Directions for this task
Nothing outside the range is wanted. Repeat exactly the lines below from the one with "Proof. unfold first, EMPTY." through the one with "Definition set_dead (l".
*** Opening of The data ***
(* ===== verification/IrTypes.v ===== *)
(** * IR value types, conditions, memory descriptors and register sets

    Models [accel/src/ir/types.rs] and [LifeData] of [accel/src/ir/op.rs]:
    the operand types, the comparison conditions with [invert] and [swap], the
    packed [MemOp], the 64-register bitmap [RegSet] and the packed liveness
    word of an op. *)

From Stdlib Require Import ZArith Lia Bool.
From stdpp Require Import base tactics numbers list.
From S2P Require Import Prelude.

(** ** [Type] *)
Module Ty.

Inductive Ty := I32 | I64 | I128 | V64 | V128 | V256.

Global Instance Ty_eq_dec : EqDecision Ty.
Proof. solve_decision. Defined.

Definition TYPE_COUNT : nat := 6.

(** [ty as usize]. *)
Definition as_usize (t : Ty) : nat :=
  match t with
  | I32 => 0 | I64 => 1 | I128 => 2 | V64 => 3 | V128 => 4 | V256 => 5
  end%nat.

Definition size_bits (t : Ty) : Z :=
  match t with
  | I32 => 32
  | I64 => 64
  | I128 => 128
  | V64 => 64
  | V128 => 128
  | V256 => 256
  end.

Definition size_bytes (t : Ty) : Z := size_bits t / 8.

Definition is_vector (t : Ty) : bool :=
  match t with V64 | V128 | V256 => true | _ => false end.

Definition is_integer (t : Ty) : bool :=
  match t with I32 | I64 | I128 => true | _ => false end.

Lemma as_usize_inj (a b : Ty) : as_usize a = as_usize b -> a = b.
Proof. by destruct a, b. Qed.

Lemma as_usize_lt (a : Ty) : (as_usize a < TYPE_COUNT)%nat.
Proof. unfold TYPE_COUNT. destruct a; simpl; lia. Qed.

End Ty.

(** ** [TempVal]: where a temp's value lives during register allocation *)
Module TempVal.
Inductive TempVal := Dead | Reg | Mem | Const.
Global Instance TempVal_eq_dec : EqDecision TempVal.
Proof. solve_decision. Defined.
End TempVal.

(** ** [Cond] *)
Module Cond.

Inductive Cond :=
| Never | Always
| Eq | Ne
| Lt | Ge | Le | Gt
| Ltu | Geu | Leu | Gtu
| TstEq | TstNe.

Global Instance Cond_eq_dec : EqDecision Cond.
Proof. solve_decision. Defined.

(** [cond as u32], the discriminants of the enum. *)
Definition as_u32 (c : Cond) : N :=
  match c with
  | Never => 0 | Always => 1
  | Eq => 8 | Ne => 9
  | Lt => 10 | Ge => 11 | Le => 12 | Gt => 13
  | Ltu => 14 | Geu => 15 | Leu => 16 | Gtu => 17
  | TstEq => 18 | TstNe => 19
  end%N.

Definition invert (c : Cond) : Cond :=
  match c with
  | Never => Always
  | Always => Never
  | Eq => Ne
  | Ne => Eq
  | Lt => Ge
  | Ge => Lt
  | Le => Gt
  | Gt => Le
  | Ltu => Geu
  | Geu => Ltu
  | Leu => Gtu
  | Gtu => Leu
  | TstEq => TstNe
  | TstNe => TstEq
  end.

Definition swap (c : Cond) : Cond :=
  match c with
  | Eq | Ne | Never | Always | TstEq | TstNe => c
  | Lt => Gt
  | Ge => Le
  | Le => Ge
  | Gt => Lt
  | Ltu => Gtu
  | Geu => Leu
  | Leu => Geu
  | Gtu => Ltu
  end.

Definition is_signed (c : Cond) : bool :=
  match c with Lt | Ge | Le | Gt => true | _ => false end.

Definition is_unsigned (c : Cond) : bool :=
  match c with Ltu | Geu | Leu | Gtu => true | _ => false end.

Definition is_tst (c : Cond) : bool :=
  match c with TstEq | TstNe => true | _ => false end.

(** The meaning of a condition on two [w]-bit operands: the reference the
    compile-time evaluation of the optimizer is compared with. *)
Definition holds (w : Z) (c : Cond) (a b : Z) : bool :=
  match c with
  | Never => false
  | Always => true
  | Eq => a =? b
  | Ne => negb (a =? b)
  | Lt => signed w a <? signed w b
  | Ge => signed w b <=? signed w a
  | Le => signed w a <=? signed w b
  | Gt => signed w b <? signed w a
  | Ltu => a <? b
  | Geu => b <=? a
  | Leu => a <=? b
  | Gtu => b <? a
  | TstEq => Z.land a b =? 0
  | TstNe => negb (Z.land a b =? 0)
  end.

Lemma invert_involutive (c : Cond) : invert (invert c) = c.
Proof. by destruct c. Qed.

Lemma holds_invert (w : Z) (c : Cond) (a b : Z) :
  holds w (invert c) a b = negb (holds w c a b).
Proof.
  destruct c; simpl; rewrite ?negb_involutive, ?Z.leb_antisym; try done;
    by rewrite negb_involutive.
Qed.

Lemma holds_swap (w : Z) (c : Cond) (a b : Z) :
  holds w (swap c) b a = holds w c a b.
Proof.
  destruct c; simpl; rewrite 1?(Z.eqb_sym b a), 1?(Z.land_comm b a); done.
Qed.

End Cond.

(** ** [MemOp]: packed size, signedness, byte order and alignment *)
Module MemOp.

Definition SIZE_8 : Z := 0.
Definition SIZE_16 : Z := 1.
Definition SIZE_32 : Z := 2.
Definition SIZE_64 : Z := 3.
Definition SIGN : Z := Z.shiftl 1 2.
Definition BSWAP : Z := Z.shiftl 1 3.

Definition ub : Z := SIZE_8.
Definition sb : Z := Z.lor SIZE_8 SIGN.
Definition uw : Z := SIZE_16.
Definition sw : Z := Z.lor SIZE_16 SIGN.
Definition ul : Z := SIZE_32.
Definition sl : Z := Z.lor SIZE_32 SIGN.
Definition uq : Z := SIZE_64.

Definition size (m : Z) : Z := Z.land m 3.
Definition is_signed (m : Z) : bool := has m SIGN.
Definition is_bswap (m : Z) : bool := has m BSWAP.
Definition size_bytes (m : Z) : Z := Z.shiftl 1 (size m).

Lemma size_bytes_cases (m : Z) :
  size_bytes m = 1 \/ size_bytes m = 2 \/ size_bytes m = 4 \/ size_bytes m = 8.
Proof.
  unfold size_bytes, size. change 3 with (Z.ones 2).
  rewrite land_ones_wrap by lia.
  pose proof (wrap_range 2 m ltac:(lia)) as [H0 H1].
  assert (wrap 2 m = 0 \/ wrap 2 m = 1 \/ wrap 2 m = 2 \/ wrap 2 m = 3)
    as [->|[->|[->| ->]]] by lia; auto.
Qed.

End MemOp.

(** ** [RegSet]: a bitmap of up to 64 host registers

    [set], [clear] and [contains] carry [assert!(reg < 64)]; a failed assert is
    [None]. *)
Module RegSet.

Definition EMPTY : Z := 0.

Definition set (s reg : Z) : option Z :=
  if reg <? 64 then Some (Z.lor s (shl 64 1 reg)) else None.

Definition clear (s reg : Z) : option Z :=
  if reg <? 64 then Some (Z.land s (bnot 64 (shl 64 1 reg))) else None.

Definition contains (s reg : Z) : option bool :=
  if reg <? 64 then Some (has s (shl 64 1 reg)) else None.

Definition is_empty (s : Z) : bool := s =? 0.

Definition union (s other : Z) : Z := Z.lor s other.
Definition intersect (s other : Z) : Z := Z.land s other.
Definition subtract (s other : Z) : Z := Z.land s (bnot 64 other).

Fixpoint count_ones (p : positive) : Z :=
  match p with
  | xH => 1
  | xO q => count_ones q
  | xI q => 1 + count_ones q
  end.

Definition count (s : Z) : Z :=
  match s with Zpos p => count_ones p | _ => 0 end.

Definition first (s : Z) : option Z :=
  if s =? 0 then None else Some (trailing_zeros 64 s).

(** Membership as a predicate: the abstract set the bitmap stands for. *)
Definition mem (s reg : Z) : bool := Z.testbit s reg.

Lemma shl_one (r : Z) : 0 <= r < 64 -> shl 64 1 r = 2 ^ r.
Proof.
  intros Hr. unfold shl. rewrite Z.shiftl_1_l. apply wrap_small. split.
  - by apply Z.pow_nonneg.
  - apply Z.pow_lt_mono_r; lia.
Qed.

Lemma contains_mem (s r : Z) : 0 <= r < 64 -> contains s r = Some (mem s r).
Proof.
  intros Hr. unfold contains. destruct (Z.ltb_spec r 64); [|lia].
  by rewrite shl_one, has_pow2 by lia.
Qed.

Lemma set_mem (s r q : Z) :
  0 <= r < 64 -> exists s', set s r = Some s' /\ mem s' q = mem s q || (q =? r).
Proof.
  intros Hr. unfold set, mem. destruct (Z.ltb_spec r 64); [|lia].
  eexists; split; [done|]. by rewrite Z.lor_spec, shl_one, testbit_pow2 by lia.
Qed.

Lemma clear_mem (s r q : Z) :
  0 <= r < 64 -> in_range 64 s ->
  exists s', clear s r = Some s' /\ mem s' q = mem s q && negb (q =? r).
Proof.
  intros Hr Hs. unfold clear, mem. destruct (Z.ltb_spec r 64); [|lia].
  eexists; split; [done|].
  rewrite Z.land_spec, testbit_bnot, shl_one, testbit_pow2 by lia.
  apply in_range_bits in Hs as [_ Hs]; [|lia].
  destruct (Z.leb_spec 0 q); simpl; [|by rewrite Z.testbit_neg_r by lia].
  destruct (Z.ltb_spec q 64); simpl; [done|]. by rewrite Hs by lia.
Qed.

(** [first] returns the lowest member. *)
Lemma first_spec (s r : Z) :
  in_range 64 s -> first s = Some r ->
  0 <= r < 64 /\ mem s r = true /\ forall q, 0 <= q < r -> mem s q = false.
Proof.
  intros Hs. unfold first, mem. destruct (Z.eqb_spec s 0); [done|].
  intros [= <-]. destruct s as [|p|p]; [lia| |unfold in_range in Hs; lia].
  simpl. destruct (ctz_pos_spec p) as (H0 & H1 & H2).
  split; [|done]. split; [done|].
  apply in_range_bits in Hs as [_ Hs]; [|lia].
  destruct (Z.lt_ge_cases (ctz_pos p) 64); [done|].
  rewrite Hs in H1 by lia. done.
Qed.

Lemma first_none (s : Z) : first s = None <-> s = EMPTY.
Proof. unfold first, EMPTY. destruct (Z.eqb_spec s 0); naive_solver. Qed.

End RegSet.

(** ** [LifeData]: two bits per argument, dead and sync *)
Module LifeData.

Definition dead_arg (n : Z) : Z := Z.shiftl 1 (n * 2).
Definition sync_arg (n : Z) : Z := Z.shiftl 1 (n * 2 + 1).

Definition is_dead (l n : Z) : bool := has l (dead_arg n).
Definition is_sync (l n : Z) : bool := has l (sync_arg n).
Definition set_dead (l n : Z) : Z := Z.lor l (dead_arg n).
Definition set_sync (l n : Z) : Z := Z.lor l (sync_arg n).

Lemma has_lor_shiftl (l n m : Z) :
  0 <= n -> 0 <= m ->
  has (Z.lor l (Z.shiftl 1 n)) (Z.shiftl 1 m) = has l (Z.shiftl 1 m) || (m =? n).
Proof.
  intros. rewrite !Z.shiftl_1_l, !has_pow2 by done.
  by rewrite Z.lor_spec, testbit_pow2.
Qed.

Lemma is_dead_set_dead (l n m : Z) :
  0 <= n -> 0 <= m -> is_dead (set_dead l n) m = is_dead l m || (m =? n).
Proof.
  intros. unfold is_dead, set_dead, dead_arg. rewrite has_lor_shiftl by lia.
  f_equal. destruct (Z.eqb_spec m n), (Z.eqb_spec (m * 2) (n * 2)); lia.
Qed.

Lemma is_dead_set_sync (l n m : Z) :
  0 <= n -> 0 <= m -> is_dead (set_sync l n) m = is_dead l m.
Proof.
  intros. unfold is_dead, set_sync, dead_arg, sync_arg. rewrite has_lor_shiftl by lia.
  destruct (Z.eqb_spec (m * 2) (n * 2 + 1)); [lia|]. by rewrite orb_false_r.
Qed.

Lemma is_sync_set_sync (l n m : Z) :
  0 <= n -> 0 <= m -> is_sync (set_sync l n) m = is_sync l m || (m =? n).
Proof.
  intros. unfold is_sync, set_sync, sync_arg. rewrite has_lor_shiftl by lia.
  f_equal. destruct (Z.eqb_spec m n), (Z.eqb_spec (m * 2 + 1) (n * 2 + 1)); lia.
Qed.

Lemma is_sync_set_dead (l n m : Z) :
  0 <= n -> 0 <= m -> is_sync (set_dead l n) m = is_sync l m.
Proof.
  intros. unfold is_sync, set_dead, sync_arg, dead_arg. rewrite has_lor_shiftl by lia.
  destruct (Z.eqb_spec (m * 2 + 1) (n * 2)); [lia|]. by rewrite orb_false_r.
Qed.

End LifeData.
*** Close of The data ***
Response for this exercise
Proof. unfold first, EMPTY. destruct (Z.eqb_spec s 0); naive_solver. Qed.

End RegSet.

(** ** [LifeData]: two bits per argument, dead and sync *)
Module LifeData.

Definition dead_arg (n : Z) : Z := Z.shiftl 1 (n * 2).
Definition sync_arg (n : Z) : Z := Z.shiftl 1 (n * 2 + 1).

Definition is_dead (l n : Z) : bool := has l (dead_arg n).
Definition is_sync (l n : Z) : bool := has l (sync_arg n).
Definition set_dead (l n : Z) : Z := Z.lor l (dead_arg n).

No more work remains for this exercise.